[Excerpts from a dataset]
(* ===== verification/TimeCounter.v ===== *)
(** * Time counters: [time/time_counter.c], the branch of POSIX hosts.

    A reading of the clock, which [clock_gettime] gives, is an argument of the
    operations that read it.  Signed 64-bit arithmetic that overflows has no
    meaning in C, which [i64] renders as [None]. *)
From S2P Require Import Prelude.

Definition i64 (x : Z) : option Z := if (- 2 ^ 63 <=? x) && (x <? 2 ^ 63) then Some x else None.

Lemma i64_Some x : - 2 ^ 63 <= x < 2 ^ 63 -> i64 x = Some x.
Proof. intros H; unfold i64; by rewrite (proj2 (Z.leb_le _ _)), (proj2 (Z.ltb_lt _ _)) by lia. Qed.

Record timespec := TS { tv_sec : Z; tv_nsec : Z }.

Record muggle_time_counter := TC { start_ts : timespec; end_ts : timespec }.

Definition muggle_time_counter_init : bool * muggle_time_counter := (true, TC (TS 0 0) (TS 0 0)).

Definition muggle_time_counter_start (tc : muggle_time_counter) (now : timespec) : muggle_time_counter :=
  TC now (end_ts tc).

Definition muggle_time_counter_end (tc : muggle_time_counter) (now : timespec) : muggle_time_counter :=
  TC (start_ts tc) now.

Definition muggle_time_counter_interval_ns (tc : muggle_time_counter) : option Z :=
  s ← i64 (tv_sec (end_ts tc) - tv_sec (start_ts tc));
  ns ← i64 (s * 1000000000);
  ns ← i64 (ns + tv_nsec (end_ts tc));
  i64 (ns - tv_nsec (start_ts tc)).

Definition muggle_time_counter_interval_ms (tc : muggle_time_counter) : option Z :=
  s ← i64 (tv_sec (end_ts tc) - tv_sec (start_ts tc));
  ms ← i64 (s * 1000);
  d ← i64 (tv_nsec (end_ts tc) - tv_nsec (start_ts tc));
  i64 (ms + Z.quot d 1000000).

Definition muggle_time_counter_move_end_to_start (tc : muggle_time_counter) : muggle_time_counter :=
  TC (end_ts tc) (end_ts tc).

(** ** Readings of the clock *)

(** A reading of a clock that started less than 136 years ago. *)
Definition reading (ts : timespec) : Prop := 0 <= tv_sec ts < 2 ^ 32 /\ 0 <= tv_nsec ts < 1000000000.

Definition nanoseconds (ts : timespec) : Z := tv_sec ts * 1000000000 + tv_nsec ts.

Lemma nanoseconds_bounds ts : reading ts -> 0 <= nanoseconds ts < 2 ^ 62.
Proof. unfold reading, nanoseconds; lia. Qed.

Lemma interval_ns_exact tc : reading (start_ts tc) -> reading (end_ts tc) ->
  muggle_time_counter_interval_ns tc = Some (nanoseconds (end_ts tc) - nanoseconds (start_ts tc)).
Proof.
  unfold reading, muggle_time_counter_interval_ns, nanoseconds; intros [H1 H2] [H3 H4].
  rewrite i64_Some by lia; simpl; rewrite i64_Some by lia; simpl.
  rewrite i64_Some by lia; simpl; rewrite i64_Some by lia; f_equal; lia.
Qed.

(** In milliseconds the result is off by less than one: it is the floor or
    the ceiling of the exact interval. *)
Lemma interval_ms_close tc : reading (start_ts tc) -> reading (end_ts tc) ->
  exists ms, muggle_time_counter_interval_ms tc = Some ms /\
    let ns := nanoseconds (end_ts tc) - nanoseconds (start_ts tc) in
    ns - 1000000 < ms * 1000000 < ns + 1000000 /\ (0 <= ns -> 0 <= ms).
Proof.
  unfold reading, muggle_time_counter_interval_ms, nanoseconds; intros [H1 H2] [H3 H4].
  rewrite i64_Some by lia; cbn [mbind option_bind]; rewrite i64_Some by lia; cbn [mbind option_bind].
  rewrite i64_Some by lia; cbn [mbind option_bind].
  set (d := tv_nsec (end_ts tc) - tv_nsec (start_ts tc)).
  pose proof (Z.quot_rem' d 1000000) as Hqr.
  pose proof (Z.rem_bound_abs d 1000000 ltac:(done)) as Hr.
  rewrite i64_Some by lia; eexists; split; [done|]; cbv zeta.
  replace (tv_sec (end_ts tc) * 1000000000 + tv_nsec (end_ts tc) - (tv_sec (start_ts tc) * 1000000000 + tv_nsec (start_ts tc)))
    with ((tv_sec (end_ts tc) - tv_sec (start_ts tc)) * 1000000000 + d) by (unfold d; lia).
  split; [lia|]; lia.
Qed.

* * *

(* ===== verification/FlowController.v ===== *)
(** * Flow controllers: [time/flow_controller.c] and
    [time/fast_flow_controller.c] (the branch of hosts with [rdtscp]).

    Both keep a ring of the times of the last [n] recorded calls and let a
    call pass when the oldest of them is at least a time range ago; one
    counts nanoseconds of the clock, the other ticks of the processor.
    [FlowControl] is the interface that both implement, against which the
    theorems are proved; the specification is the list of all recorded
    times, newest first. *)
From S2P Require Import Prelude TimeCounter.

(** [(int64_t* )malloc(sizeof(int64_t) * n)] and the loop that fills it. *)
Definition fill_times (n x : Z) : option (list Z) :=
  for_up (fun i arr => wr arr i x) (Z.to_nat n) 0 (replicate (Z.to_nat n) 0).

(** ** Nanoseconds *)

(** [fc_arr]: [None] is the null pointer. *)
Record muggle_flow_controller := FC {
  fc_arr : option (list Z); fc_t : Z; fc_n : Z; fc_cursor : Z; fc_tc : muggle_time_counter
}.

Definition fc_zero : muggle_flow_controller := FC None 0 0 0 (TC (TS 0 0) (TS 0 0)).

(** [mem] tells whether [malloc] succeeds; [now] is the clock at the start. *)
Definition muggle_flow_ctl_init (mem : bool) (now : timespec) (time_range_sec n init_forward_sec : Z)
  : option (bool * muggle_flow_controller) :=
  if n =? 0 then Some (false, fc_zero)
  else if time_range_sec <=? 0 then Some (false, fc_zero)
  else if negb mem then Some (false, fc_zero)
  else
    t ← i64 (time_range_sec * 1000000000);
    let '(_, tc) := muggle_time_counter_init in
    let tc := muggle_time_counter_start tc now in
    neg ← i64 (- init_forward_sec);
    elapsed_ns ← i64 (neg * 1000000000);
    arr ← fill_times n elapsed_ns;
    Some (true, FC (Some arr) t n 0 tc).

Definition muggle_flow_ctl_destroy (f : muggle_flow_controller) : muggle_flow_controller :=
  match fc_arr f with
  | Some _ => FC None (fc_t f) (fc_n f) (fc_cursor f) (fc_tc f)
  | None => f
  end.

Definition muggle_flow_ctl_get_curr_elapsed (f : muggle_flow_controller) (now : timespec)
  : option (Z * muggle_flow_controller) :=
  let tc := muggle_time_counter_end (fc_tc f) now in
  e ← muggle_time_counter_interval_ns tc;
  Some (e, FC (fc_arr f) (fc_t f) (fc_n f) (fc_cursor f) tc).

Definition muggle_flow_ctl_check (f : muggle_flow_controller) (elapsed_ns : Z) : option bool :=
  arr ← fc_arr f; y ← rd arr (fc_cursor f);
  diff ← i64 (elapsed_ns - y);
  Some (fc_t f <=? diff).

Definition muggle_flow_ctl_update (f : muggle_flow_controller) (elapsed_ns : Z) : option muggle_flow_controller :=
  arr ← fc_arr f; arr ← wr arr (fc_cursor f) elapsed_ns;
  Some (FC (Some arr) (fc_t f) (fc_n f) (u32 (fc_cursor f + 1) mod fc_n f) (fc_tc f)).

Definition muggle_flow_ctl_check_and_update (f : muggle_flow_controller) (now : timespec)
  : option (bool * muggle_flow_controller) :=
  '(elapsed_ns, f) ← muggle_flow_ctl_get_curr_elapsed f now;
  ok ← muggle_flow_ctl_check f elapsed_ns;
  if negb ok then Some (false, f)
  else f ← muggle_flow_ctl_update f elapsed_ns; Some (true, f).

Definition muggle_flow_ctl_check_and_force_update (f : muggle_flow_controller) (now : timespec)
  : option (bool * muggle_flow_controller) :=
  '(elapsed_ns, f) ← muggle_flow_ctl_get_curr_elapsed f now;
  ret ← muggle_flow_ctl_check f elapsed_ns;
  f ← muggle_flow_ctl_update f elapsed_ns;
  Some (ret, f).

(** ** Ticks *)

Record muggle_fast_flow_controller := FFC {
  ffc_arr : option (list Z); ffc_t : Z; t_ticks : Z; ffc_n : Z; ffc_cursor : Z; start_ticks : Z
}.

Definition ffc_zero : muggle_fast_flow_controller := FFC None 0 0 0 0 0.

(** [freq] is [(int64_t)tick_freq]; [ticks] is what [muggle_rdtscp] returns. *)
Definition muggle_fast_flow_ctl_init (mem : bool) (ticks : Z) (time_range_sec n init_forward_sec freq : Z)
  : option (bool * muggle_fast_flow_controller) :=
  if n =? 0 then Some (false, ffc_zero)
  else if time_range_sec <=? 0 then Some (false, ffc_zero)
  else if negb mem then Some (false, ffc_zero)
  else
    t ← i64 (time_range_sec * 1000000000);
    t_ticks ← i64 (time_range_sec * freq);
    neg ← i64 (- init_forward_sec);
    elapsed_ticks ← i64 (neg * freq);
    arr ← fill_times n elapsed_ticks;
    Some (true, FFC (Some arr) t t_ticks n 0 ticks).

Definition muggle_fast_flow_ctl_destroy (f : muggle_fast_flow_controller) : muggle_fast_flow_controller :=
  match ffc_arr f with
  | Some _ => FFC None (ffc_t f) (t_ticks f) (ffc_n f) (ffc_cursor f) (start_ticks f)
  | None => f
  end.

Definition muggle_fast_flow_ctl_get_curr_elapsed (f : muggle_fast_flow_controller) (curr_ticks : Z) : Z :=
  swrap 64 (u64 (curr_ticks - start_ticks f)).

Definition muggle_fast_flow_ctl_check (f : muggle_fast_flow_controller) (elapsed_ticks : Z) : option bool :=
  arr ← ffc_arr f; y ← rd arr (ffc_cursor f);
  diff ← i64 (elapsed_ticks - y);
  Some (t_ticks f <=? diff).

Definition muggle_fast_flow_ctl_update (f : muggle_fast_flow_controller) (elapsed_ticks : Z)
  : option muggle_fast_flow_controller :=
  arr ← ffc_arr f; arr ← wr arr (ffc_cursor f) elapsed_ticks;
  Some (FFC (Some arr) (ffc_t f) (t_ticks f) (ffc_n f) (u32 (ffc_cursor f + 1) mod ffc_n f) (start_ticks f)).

-- Your goal --
Your task for the entries above: copy exactly the span starting with the line with "Both keep a" and going on through the line with "theorems are proved;", both lines included, and nothing else.

-- Your solution --
    Both keep a ring of the times of the last [n] recorded calls and let a
    call pass when the oldest of them is at least a time range ago; one
    counts nanoseconds of the clock, the other ticks of the processor.
    [FlowControl] is the interface that both implement, against which the
    theorems are proved; the specification is the list of all recorded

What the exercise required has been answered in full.